The unit uses very little antibiotics, but, when necessary, will batch medicate in the water supply.

 

Tim says: “This is by far the most effective way. Medication in feed will be obsolete soon. No farmer wants to use an excessive amount of antibiotics. Why would we when we take such pride in producing healthy food?

 

“The biggest threat to the UK is African swine fever [ASF]. We have to remain vigilant and make sure it does not get into the UK. I feel the Animal and Plant Health Agency should be spending less time on bureaucratic issues and more time prioritising stopping food products coming into the country.”

 

It has been a difficult time for pig producers with low prices in recent months.

 

Tim says: “Historically, when pig prices have been low, feed prices have also been low. This time, feed prices have been high, which has had an impact and meant an increased cost of production of £15/pig.

 

“Much of this is down to Brexit fears and currency. The ASF situation in China means they will suck up a lot of product which should help, but we have to increase domestic consumption of pork.

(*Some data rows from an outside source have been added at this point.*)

Lemma cbc_enc_ok e key n aes out inp off p :
  aes_keyed key aes -> block_ok (aes_reg aes) -> bytes_ok inp -> 0 <= off ->
  off + 16 * Z.of_nat n <= len inp -> off + 16 * Z.of_nat n <= len out ->
  calc e 0 (cbc_enc_blocks n aes out inp off p)
    (fun r => let cs := CBC_Encrypt (AES key) (aes_reg aes) (group 16 n (drop (Z.to_nat off) inp)) in
       r = (0, set_aes_reg (List.last cs (aes_reg aes)) (aes_tmp aes) aes, splice out off (concat cs))).
Proof.
  revert aes out off p. induction n as [|n IH]; intros aes out off p Hk Hr Hi Ho Li Lo.
  { apply calc_ret. cbn. rewrite splice_nil. by destruct aes. }
  cbn [cbc_enc_blocks]. apply calc_rd; [done|done|change WC_AES_BLOCK_SIZE with 16; lia|].
  change WC_AES_BLOCK_SIZE with 16. pose proof (sub_block inp off Hi Ho ltac:(lia)) as Hb.
  rewrite group_step by done. set (b := sub inp off 16) in *.
  change 16 with WC_AES_BLOCK_SIZE. rewrite (xorbuf_block _ b) by done. set (x := xorb_list (aes_reg aes) b).
  assert (block_ok x) as Hx by (by apply xorb_block).
  destruct (AesEncrypt_spec (set_aes_reg x (aes_tmp aes) aes) key x x false p) as [q Eq]; [done|done|].
  cbn [aes_reg set_aes_reg]. rewrite Eq. change (0 =? 0) with true. cbn [negb]. cbv iota.
  pose proof (AES_block aes key x Hk Hx) as Hc. set (c := AES key x) in *.
  rewrite (sub_all c) by (change WC_AES_BLOCK_SIZE with 16; by rewrite len_block).
  apply calc_wr; [done|rewrite len_block by done; lia|]. change WC_AES_BLOCK_SIZE with 16.
  eapply calc_mono.
  { apply (IH (set_aes_reg c (aes_tmp aes) aes)); [done|done|done|lia|lia|]. rewrite len_splice by (rewrite ?len_block by done; lia). lia. }
  cbn [aes_reg set_aes_reg aes_tmp]. cbv zeta. intros r ->. cbn [CBC_Encrypt]. fold x. fold c.
  set (cs := CBC_Encrypt (AES key) c (group 16 n (drop (Z.to_nat (off + 16)) inp))).
  assert (Lc : len (concat cs) = 16 * Z.of_nat n).
  { unfold cs. rewrite len_blocks, length_CBC_Encrypt, length_group; [done|].
    apply CBC_Encrypt_blocks; [by intros; apply (AES_block aes)|done|].
    apply group_blocks; [by apply Forall_drop|rewrite length_drop; unfold len in *; lia]. }
  rewrite last_cons. f_equal. cbn [concat]. replace (off + 16) with (off + len c) by (by rewrite len_block).
  apply splice_splice; [done|]. rewrite len_block by done. lia.
Qed.

Lemma length_CBC_Decrypt D iv C : length (CBC_Decrypt D iv C) = length C.
Proof. revert iv. induction C as [|c C IH]; intros iv; [done|]. cbn. by rewrite IH. Qed.

Lemma AES_inv_block key a blk : aes_keyed key a -> block_ok blk -> block_ok (AES_inv key blk).
Proof.
  intros Hk Hb. pose proof (fun i => keyed_round_length key a i Hk) as Hl.
  assert (forall l st, block_ok st -> Forall (fun i => i <= Nr key)%nat l ->
    block_ok (foldl (InvRound (KeyExpansion key)) st l)) as Hfold.
  { induction l as [|i l IH]; intros st Hst Hi; [done|]. inversion_clear Hi. cbn [foldl].
    apply IH; [|done]. apply InvMixColumns_block, AddRoundKey_block; [by apply Hl|]. by apply InvShift_Sub_block. }
  unfold AES_inv, InvCipher. apply AddRoundKey_block; [apply Hl; lia|]. apply InvShift_Sub_block, Hfold.
  - apply AddRoundKey_block; [by apply Hl|done].
  - apply list.Forall_forall. intros i Hi. rewrite list_elem_of_In, <-in_rev, in_seq in Hi. lia.
Qed.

“Modern buying habits are changing, as is the service sector, and we must produce meat for the modern palate, but we need a strong marketing and promotion campaign.

 

“The food service sector has to be taken to task for not using more British product. It is disappointing to see some duplicity and less than honest trading in certain meat outlets.

 

“However, with some facing fines and prison sentences, hopefully it will be a deterrent, along with isotope testing to ensure meat is British.”

 

Tim has recently joined the board of AHDB Pork and is looking forward to representing the views of independent indoor pig producers.

 

Messages

 

He says: “I feel it is my time to give something back to the industry and I hope to bring back messages from AHDB and ensure levy-payers feel they are getting value for money.

 

“I want to help producers understand what AHDB does and highlight some of its initiatives, such as Ladies in Pigs, which does such a good job of promoting the industry. The industry’s future is exciting. There is a lot going on in genetics, vaccine development and building knowledge.

 

“Pigs are still a good way of getting into agriculture, either as a new starter or for an arable farmer wanting to diversify and make use of slurry and muck, providing you have a sound business plan.

 

“To anyone thinking of entering the industry, I would say take advantage of low interest rates, secure long-term borrowing and put up the best buildings possible, but know what you are aiming to produce and ensure you have a market for your product.”